Il y avait déjà eu la version glamour signée Michael Hirst, et beaucoup d’autres versions cinématographiques, il y a maintenant le Wolf Hall de Monsieur Kosminsky. C’est évidemment le premier atout marketing de cette mini-série de six épisodes. Sec comme un coup de trique comme Warriors, sans concession, comme La Promesse. Mais il y a aussi Mark Rylance, le Rudolf Abel du Pont des Espions, le père de Dunkerque. Il interprète ici un Cromwell de haute facture : silencieux, machiavélien, tour à tour terrifiant et terrifié.

On le comprend, ces Tudors-là sont à l’exact opposé des Tudors de Hirst. Pas de beaux costumes, pas de décors magnifiques, mais plutôt une sorte de reportage, caméra à l’épaule, dans de vrais décors. C’est la force et la faiblesse de la version Kosminsky. Sexy comme une bible de Martin Luther, il a pourtant tout pour plaire.
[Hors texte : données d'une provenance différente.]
(** One more field. *)
Lemma reassembly_rep dp pdu off f o p out :
  sdu_rep dp o p out -> 0 <= off -> bget pdu off (zlen f) = Ret f -> f <> [] ->
  zlen (p ++ f) <= sdu_max dp ->
  exists o', rlc_um_reassembly true dp pdu off (zlen f) o = Ret o' /\ sdu_rep dp o' (p ++ f) out.
Proof.
  intros [Hd Hb] Hoff Hf Hne Hmax. pose proof (sdu_max_range dp) as Hr.
  assert (Hz : 0 < zlen f) by (destruct f; [done|unfold zlen; cbn; lia]).
  unfold rlc_um_reassembly. rewrite (proj2 (Z.leb_gt (zlen f) 0)) by lia. fold (sdu_max dp).
  assert (Hcase : exists blk, sdu_block (match sdu_block o with
      | None => Sdu (Some (zeros (Z.to_nat (sdu_max dp)))) 0 (delivered o) | Some _ => o end) = Some blk /\
    sdu_size (match sdu_block o with
      | None => Sdu (Some (zeros (Z.to_nat (sdu_max dp)))) 0 (delivered o) | Some _ => o end) = zlen p /\
    delivered (match sdu_block o with
      | None => Sdu (Some (zeros (Z.to_nat (sdu_max dp)))) 0 (delivered o) | Some _ => o end) = out /\
    zlen blk = sdu_max dp /\ take (length p) blk = p).
  { destruct (sdu_block o) as [blk|] eqn:E.
    - exists blk. destruct Hb as (? & ? & ?). done.
    - subst p. eexists. split; [reflexivity|]. cbn. split_and!; try done.
      rewrite zlen_zeros. lia. }
  destruct Hcase as (blk & E1 & E2 & E3 & E4 & E5).
  set (o1 := match sdu_block o with None => _ | Some _ => _ end) in *. cbv zeta.
  rewrite E1, E2, E3. rewrite zlen_app in Hmax.
  pose proof (zlen_nonneg p). rewrite i32_small by lia.
  rewrite (proj2 (Z.leb_le _ _)) by lia. unfold memcpy. rewrite Hf. cbn [mbind cres_bind].
  destruct (bput blk (zlen p) f) as [b|] eqn:Eb.
  2:{ rewrite bput_ok in Eb by lia. done. }
  cbn [mbind cres_bind]. eexists. split; [reflexivity|]. split; [done|]. cbn.
  split_and!; [by rewrite (bput_zlen _ _ _ _ Eb)|by rewrite zlen_app|].
  eapply bput_append; [exact Eb|done|done].
Qed.

Lemma send_rep dp o p out : sdu_rep dp o p out -> p <> [] ->
  exists o', rlc_um_send_sdu o = Ret o' /\ sdu_rep dp o' [] (out ++ [p]).
Proof.
  intros [Hd Hb] Hne. unfold rlc_um_send_sdu. destruct (sdu_block o) as [blk|]; [|done].
  destruct Hb as (H1 & H2 & H3).
  assert (Hz : 0 < zlen p) by (destruct p; [done|unfold zlen; cbn; lia]).
  assert (Hle : zlen p <= zlen blk).
  { apply (f_equal length) in H3. rewrite length_take in H3. unfold zlen. lia. }
  rewrite H2, (proj2 (Z.ltb_lt _ _)) by lia. rewrite bget_ok by lia.
  change (Z.to_nat 0) with 0%nat. rewrite drop_0. unfold zlen at 1. rewrite Nat2Z.id, H3.
  cbn [mbind cres_bind]. eexists. split; [reflexivity|]. split; [cbn; by rewrite Hd|done].
Qed.

(** ** Lemmas on the fields of a PDU *)

Lemma bget_split (b : list byte) off f g : 0 <= off -> bget b off (zlen (f ++ g)) = Ret (f ++ g) ->
  bget b off (zlen f) = Ret f /\ bget b (off + zlen f) (zlen g) = Ret g.
Proof.
  intros Hoff H. apply bget_inv in H as (_ & _ & Hle & Hd & _). rewrite zlen_app in *.
  pose proof (zlen_nonneg f). pose proof (zlen_nonneg g).
  rewrite !bget_ok by lia.
  replace (Z.to_nat (zlen f + zlen g)) with (length f + length g)%nat in Hd by (unfold zlen; lia).
  replace (Z.to_nat (off + zlen f)) with (Z.to_nat off + length f)%nat by (unfold zlen; lia).
  replace (Z.to_nat (zlen f)) with (length f) by (unfold zlen; lia).
  replace (Z.to_nat (zlen g)) with (length g) by (unfold zlen; lia).
  set (d := drop (Z.to_nat off) b) in *. rewrite <- drop_drop. fold d. split; f_equal.
  - rewrite <- (take_app_length f g) at 2. rewrite Hd, take_take. f_equal. lia.
  - rewrite <- (drop_app_length f g) at 2. rewrite Hd. rewrite skipn_firstn_comm. f_equal. lia.
Qed.

(** What the fields before the last one complete, and what waits after them. *)
Definition done_by (p : list byte) (fs : list (list byte)) : list (list byte) :=
  match fs with [] => [] | f :: fs => (p ++ f) :: fs end.
Definition left_by (p : list byte) (fs : list (list byte)) : list byte :=
  match fs with [] => p | _ => [] end.

Lemma spec_fields_snoc p fs f last :
  spec_fields p (fs ++ [f]) last =
  if last then (done_by p fs ++ [left_by p fs ++ f], []) else (done_by p fs, left_by p fs ++ f).
Proof.
  revert p. induction fs as [|g fs IH]; intros p; [by destruct last|].
  assert (E : spec_fields p ((g :: fs) ++ [f]) last =
    let '(d, p') := spec_fields [] (fs ++ [f]) last in ((p ++ g) :: d, p')).
  { cbn [app]. by destruct fs. }
  rewrite E, IH. destruct last, fs; cbn; done.
Qed.

Lemma li_fields_rep dp pdu fs : forall off o p out,
  sdu_rep dp o p out -> 0 <= off -> bget pdu off (zlen (concat fs)) = Ret (concat fs) ->
  Forall (fun f : list byte => f <> []) fs -> Forall (fun d => zlen d <= sdu_max dp) (done_by p fs) ->
  exists o', li_fields true dp pdu off (zlen <$> fs) o = Ret (off + zlen (concat fs), o') /\
    sdu_rep dp o' (left_by p fs) (out ++ done_by p fs).
Proof.
  induction fs as [|f fs IH]; intros off o p out Ho Hoff Hb Hne Hmax.
  { exists o. cbn. rewrite app_nil_r. split; [do 2 f_equal; unfold zlen; cbn; lia|done]. }
  apply Forall_cons_1 in Hne as [Hf Hne]. cbn [done_by] in Hmax.
  apply Forall_cons_1 in Hmax as [Hm Hmax]. cbn [concat] in Hb.
  apply bget_split in Hb as [Hb1 Hb2]; [|done]. pose proof (zlen_nonneg f).
  destruct (reassembly_rep dp pdu off f o p out Ho Hoff Hb1 Hf Hm) as (o1 & E1 & R1).
  destruct (send_rep dp o1 (p ++ f) out R1) as (o2 & E2 & R2); [by destruct p|].
  destruct (IH (off + zlen f) o2 [] (out ++ [p ++ f]) R2 ltac:(lia) Hb2 Hne) as (o3 & E3 & R3).
  { by destruct fs. }
  exists o3. cbn [fmap list_fmap li_fields]. rewrite E1. cbn [mbind cres_bind]. rewrite E2.
  cbn [mbind cres_bind]. rewrite E3. split.
  - do 2 f_equal. cbn [concat]. rewrite zlen_app. lia.
  - rewrite <- app_assoc in R3. cbn [done_by left_by]. by destruct fs.
Qed.

(** [FI] of a PDU. *)
Definition fi_of (first last : bool) : Z := (if first then 0 else 2) + (if last then 0 else 1).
Pour cette vision ultra réaliste des relations très particulières qu’entretiennent prince et conseiller, le premier toujours à quelques centimètres de piquer la tête du second au bout d’une pique (ce qu’il fera quelques années plus tard)…

Rylance est tout simplement parfait dans le rôle, gardant dans le silence, plutôt que proférer d’inutiles dialogues, une relation distante avec ses maitres (Damian Lewis, tout aussi parfait en Henri VIII).

Pour tout amateur d’histoire : un must.